Bone Marrow Transplantation Combined with Gene Therapy to Induce Antigen-specific Tolerance and Ameliorate EAE

• Published in: Molecular therapy Vol. 13; no. 1; pp. 42 - 48
• Main Authors: Xu, Biying, Haviernik, Peter, Wolfraim, Lawrence A, Bunting, Kevin D, Scott, David W
• Format: Journal Article
• Language: English
• Published: United States Elsevier Limited 01.01.2006
• Subjects: Animals; Antigens; Autoimmune diseases; Bone marrow; Bone Marrow Cells - metabolism; Bone Marrow Transplantation; CD4 Antigens - immunology; Cell growth; Cell Proliferation; Combined Modality Therapy; Diabetes; Disease; Encephalomyelitis; Encephalomyelitis, Autoimmune, Experimental - immunology; Encephalomyelitis, Autoimmune, Experimental - radiotherapy; Encephalomyelitis, Autoimmune, Experimental - therapy; Female; Gene therapy; Genetic Therapy; Genetic Vectors; Glycoproteins; Green Fluorescent Proteins - genetics; Humans; Immune system; Immune Tolerance; Immunization; L-Selectin - immunology; Lymphocytes; Mice; Multiple sclerosis; Myelin Proteolipid Protein - genetics; Myelin Proteolipid Protein - immunology; Myelin Proteolipid Protein - metabolism; Peptide Fragments - genetics; Peptide Fragments - immunology; Peptide Fragments - metabolism; Peptides; Proteins; Receptors, Interleukin-2 - immunology; Spleen; Stem cell transplantation; T-Lymphocytes - immunology; T-Lymphocytes - pathology; United States > US
• ISSN: 1525-0016; 1525-0024
• DOI: 10.1016/j.ymthe.2005.09.002

Hematopoietic stem cell (HSC) transplantation is a potential therapy that can offer multiple sclerosis patients a radical, potentially curative treatment. Using experimental autoimmune encephalomyelitis (EAE) as a model, we previously reported that retrovirally transduced B cells expressing myelin basic protein (MBP), MBP Ac1-11, or myelin oligodendrocyte glycoprotein p35-55 induced tolerance and reduced symptoms. Here, we extend our tolerance approach using bone marrow (BM) cells expressing full-length phospholipid protein (PLP) in a model for relapsing, remitting EAE. Using GFP expression as a marker, we found that up to 50% of cells were positive for transgene expression in peripheral blood after 900 rad irradiation and transduced BM transplantation, and expression was stable in hematopoietic lineages for over 10 weeks.
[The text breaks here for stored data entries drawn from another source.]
Lemma run_repos fuel repos : ∀ results (w : world state) o w',
  working (st w) = None →
  for_fold (λ results '(owner, repo),
    r ← try_catch (syncRepo fuel owner repo) (λ _, mret None);
    mret (match r with Some r => results ++ [r] | None => results end)) results repos w = (o, w') →
  ∃ more, o = Ret (results ++ more) ∧
    (λ r, (org r, RepoSync.repo r)) <$> more `sublist_of` repos ∧
    synced_each repos (table (st w)) (table (st w')) ∧ working (st w') = None.
Proof.
  induction repos as [|[owner repo] repos IH]; intros results w o w' Hw Hf; cbn [for_fold] in Hf.
  { unfold_m. simplify_eq. exists []. rewrite app_nil_r. split_and!; [done..|constructor|done]. }
  apply bind_cases in Hf as [(res1 & w1 & H1 & Hf)|(e & H1 & ->)].
  2:{ apply bind_cases in H1 as [(r & w1 & _ & Hr)|(e' & Hr & _)]; [unfold_m; by destruct r|].
      destruct (try_default (syncRepo fuel owner repo) None w) as (a & w1 & Ht).
      rewrite Ht in Hr. done. }
  apply bind_cases in H1 as [(r & w2 & Hr & H1)|(e' & Hr & ?)]; [|done].
  assert (w2 = w1 ∧ res1 = match r with Some r => results ++ [r] | None => results end) as [-> ->]
    by (unfold_m; by simplify_eq). clear H1.
  assert (∃ o2, syncRepo fuel owner repo w = (o2, w1) ∧ (∀ r0, r = Some r0 → o2 = Ret (Some r0)))
    as (o2 & Hs & Ho2).
  { apply try_cases in Hr as [(a & Hr & Ha)|(e & w3 & Hr & Hh)].
    - simplify_eq. eexists. split; [exact Hr|]. by intros r0 ->.
    - unfold_m. simplify_eq. eexists. split; [exact Hr|]. done. }
  assert (names r owner repo) as Hnames.
  { intros r0 Hr0. specialize (Ho2 r0 Hr0). subst o2 r. unfold RepoSync.syncRepo in Hs.
    apply bind_Ret in Hs as (start & w3 & _ & Hs). by eapply sync_attempts_names. }
  unfold RepoSync.syncRepo in Hs.
  apply bind_cases in Hs as [(start & w3 & Hg & Hs)|(e & Hg & _)]; [|by unfold_m].
  assert (st w3 = st w) as Hw3 by (unfold_m; by simplify_eq).
  destruct (sync_attempts_run fuel 2 1 start owner repo w3 o2 w1 ltac:(lia) ltac:(by rewrite Hw3) Hs)
    as [[Hn Htab] _]. rewrite Hw3 in Htab.
  destruct (IH _ _ _ _ Hn Hf) as (more & -> & Hsub & Heach & Hn').
  assert (synced_each ((owner, repo) :: repos) (table (st w)) (table (st w'))) as Heach'.
  { destruct Htab as [He|(now & issues & He)]; rewrite He in Heach;
      [by apply each_skip|by eapply each_sync]. }
  destruct r as [r|].
  - exists (r :: more). destruct (Hnames r eq_refl) as [H3 H4].
    rewrite <- app_assoc. split_and!; [done| |done|done].
    rewrite fmap_cons, H3, H4. by apply sublist_skip.
  - exists more. split_and!; [done| |done|done]. by apply sublist_cons.
Qed.

(** one run over the registered repositories never aborts: after the schema statement it
    always returns, with the results of some of the repositories in their order, and each
    repository was synchronised with one answer of the API or skipped, whatever failed for
    the others. *)
Theorem runFullSync_isolated fuel (w : world state) o w' :
  working (st w) = None → runFullSync GITHUB_TOKEN http SYNC_REPOS fuel w = (o, w') →
  (∃ e, o = Throw e ∧ table (st w') = table (st w)) ∨
  ∃ repos results, o = Ret results ∧
    (λ r, (org r, RepoSync.repo r)) <$> results `sublist_of` repos ∧
    repos ∈ [env_repos SYNC_REPOS; default [] (registered_repos (st w))] ∧
    synced_each repos (table (st w)) (table (st w')).
Proof.
  intros Hw Hr. unfold runFullSync in Hr.
  apply bind_cases in Hr as [([] & w1 & H1 & Hr)|(e & H1 & ->)].
  2:{ left. exists e. split; [done|]. unfold ensureSchema, call in H1.
      by destruct w as [s [|[|e1|e1] fs]]; simplify_eq/=. }
  assert (st w1 = st w) as S1.
  { unfold ensureSchema, call in H1. by destruct w as [s [|[|e1|e1] fs]]; simplify_eq/=. }
  right. apply bind_cases in Hr as [(repos & w2 & H2 & Hr)|(e & H2 & ->)].
  - assert (st w2 = st w1 ∧ repos ∈ [env_repos SYNC_REPOS; default [] (registered_repos (st w1))])
      as [S2 Hrepos].
    { unfold loadRegisteredRepos in H2.
      apply bind_Ret in H2 as (rows & w3 & H3 & H2). unfold_m. simplify_eq.
      unfold try_catch, call in H3. destruct w1 as [s [|[|e1|e1] fs]]; simpl in *;
        destruct (registered_repos s) as [l|]; simplify_eq/=; (split; [done|]);
        first [by left|destruct rows; [by left|by right; left]]. }
    rewrite S1 in *.
    destruct (run_repos fuel repos [] w2 o w' ltac:(by rewrite S2) Hr) as (more & -> & Hsub & Heach & _).
    rewrite S2 in Heach. exists repos, more. split_and!; done.
  - exfalso. unfold loadRegisteredRepos in H2.
    apply bind_cases in H2 as [(rows & w3 & _ & H2)|(e' & H2 & _)]; [by unfold_m|].
    match type of H2 with try_catch ?m _ _ = _ =>
      destruct (try_default m [] w1) as (a & w3 & Ht) end.
    rewrite Ht in H2. done.
Qed.

(** the ETag is remembered before the issues are written: when the write fails, the
    next run is answered 304 as long as the repository does not change, reports the
    repository as skipped, and the issues never reach the table. *)
Theorem failed_write_hidden owner repo e issues (s : state) err res :
  working s = None → e ≠ "" →
  serves owner repo (request_headers GITHUB_TOKEN (etagCache s !! repo_key owner repo)) (Some e)
    [issues] (net s) →
  http (issues_url owner repo 1) (request_headers GITHUB_TOKEN (Some e)) (net s) =
    (inl res, net s) →
  res_status res = 304 →
  ∃ s1 d, syncRepo 1 owner repo (World s [FailBefore err]) = (Throw err, World s1 []) ∧
    table s1 = table s ∧
    syncRepo 1 owner repo (World s1 []) =
      (Ret (Some (mkResult owner repo 0 0 d true)), World s1 []).
Proof.
  intros Hw He Hs Hh Hst. set (key := repo_key owner repo) in *.
  set (s1 := set_etags (<[key := e]> (etagCache s)) s).
  destruct (Hs 0%nat issues eq_refl) as (r0 & Hh0 & Hok & Hrl & Hitems & Hnext & Het).
  assert (∀ fs, ∃ ra, fetchIssuesForRepo 1 owner repo (World s fs) =
    (Ret (Some (Answer 200 (Some e) issues ra)), World s1 fs)) as Hf.
  { intros fs. unfold RepoSync.fetchIssuesForRepo. erewrite bind_intro by reflexivity.
    cbn [st sched]. fold key.
    assert (∃ ra, fetch_loop 1 owner repo (etagCache s !! key) 1 None [] None (World s fs) =
      (Ret (Some (inr (Some e, issues, ra))), World s fs)) as (ra & Hl).
    { cbn [RepoSync.fetch_loop]. erewrite bind_intro.
      2:{ unfold local. cbn [st sched]. change (Z.of_nat 0 + 1) with 1 in Hh0. rewrite Hh0. reflexivity. }
      replace (set_net (net s) s) with s by (by destruct s).
      rewrite Hrl, (ok_not_304 _ Hok), Hok, Hitems, Hnext. cbn.
      rewrite (Het eq_refl). destruct issues; eexists; reflexivity. }
    exists ra. erewrite bind_intro by exact Hl. destruct e as [|c e]; [done|]. reflexivity. }
  exists s1, 0. split_and!.
  - unfold RepoSync.syncRepo. erewrite bind_intro by reflexivity. cbn [RepoSync.sync_attempts].
    destruct (Hf [FailBefore err]) as [ra Hra]. erewrite bind_intro by exact Hra.
    cbv beta iota; change (200 =? 304) with false. cbv beta iota. erewrite bind_throw; [reflexivity|].
    unfold syncIssuesToDb. by erewrite bind_throw by reflexivity.
  - by destruct s.
  - unfold RepoSync.syncRepo. erewrite bind_intro by reflexivity. cbn [RepoSync.sync_attempts].
    assert (net s1 = net s ∧ etagCache s1 = <[key := e]> (etagCache s)) as [Hn Hc] by (by destruct s).
    erewrite (bind_intro (fetchIssuesForRepo 1 owner repo) _ _ (Some (Answer 304 (Some e) [] (reset_of res None))) (World s1 [])).
    + cbn. erewrite bind_intro by reflexivity. unfold mret, M_ret. cbn. by rewrite Z.sub_diag.
    + unfold RepoSync.fetchIssuesForRepo. erewrite bind_intro by reflexivity. cbn [st sched].
      rewrite Hc. unfold key. rewrite lookup_insert_eq. fold key.
      assert (fetch_loop 1 owner repo (Some e) 1 None [] None (World s1 []) =
        (Ret (Some (inl (Answer 304 (Some e) [] (reset_of res None)))), World s1 [])) as Hl.
      { cbn [RepoSync.fetch_loop]. erewrite bind_intro.
        2:{ unfold local. cbn [st sched]. rewrite Hn, Hh. reflexivity. }
        replace (set_net (net s) s1) with s1 by (by destruct s).
        unfold rate_limited. rewrite Hst. reflexivity. }
      erewrite bind_intro by exact Hl. reflexivity.
Qed.
(* ===== verification/Widgets.v ===== *)
(** * Small stateful widgets of the frontend

    The notifications of [components/Toast.tsx] with their timers, and the keyboard shortcuts of
    [hooks/useKeyboardShortcuts.ts] with the G-then-O sequence. *)

From Stdlib Require Import String Ascii Sorted.
From stdpp Require Import sorting.
From S2P Require Import Prelude Js.

#[local] Open Scope string_scope.
#[local] Open Scope list_scope.
#[local] Open Scope Z_scope.

(** ** Notifications *)

Module Toasts.

Inductive ToastType := success | error | warning | info.
Record Toast := mkToast { id : nat; message : string; type : ToastType; duration : Z }.

(** [visibleRef], [queuedRef], the last id given, and the timeouts that are pending, by the id
    their callback removes, each with its delay. *)
Record state := mkState {
  nextId : nat; visible : list Toast; queued : list Toast; timers : list (nat * Z) }.

Definition init : state := mkState 0 [] [] [].

Definition set_timeout (t : Toast) (s : state) : state :=
  mkState (nextId s) (visible s) (queued s) (timers s ++ [(id t, duration t)]).

Definition add (message : string) (type : ToastType) (duration : option Z) (s : state) : state :=
  let toast := mkToast (S (nextId s)) message type (default 5000 duration) in
  if (3 <=? length (visible s))%nat then mkState (id toast) (visible s) (queued s ++ [toast]) (timers s)
  else set_timeout toast (mkState (id toast) (visible s ++ [toast]) (queued s) (timers s)).

Definition remove (i : nat) (s : state) : state :=
  let visible' := filter (λ t, id t ≠ i) (visible s) in
  match queued s with
  | nextToast :: rest => set_timeout nextToast (mkState (nextId s) (visible' ++ [nextToast]) rest (timers s))
  | [] => mkState (nextId s) visible' [] (timers s)
  end.

Inductive event :=
  | Add (message : string) (type : ToastType) (duration : option Z)
  | Dismiss (i : nat)     (** the button of a visible toast *)
  | Timeout (n : nat).    (** the [n]-th pending timeout fires *)

Definition step (s : state) (e : event) : state :=
  match e with
  | Add m t d => add m t d s
  | Dismiss i => if decide (i ∈ id <$> visible s) then remove i s else s
  | Timeout n =>
      match timers s !! n with
      | Some (i, _) => remove i (mkState (nextId s) (visible s) (queued s) (delete n (timers s)))
      | None => s
      end
  end.
Definition after (s : state) (es : list event) : state := fold_left step es s.

Definition is_dismiss (e : event) : bool := match e with Dismiss _ => true | _ => false end.
Definition dismissals (es : list event) : nat := length (List.filter is_dismiss es).

(** The timeouts of toasts that are no longer visible. *)
Definition stale (s : state) : list nat := filter (λ i, i ∉ id <$> visible s) (timers s).*1.

(** [k] is the last id shown, [d] how many were dismissed. *)
Record inv (k d : nat) (s : state) : Prop := {
  i_last : (k ≤ nextId s)%nat;
  i_queue : id <$> queued s = seq (S k) (nextId s - k);
  i_visible : StronglySorted lt (id <$> visible s);
  i_timers : NoDup (timers s).*1;
  i_shown : Forall (λ i, i ≤ k)%nat (timers s).*1;
  i_pending : id <$> visible s ⊆ (timers s).*1;
  i_full : queued s = [] ∨ (3 ≤ length (visible s))%nat;
  i_stale : (length (stale s) ≤ d)%nat;
  i_bound : (length (visible s) + length (stale s) ≤ 3 + d)%nat;
}.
Upon challenge, T cell proliferation in response to PLP p139-151 was reduced and EAE was completely abolished in a pretreatment protocol. In addition, protection from EAE could be achieved with PLP-transduced BM cells given on day 12 after immunization, a potential therapeutic protocol. Finally, the protective effect of PLP-expressing BM could also be observed using a nonmyeloablative protocol, albeit with lower efficacy. Our results suggest that HSC may be useful to achieve long-lasting tolerance to protect mice from EAE and possibly to promote CNS repair in ongoing EAE.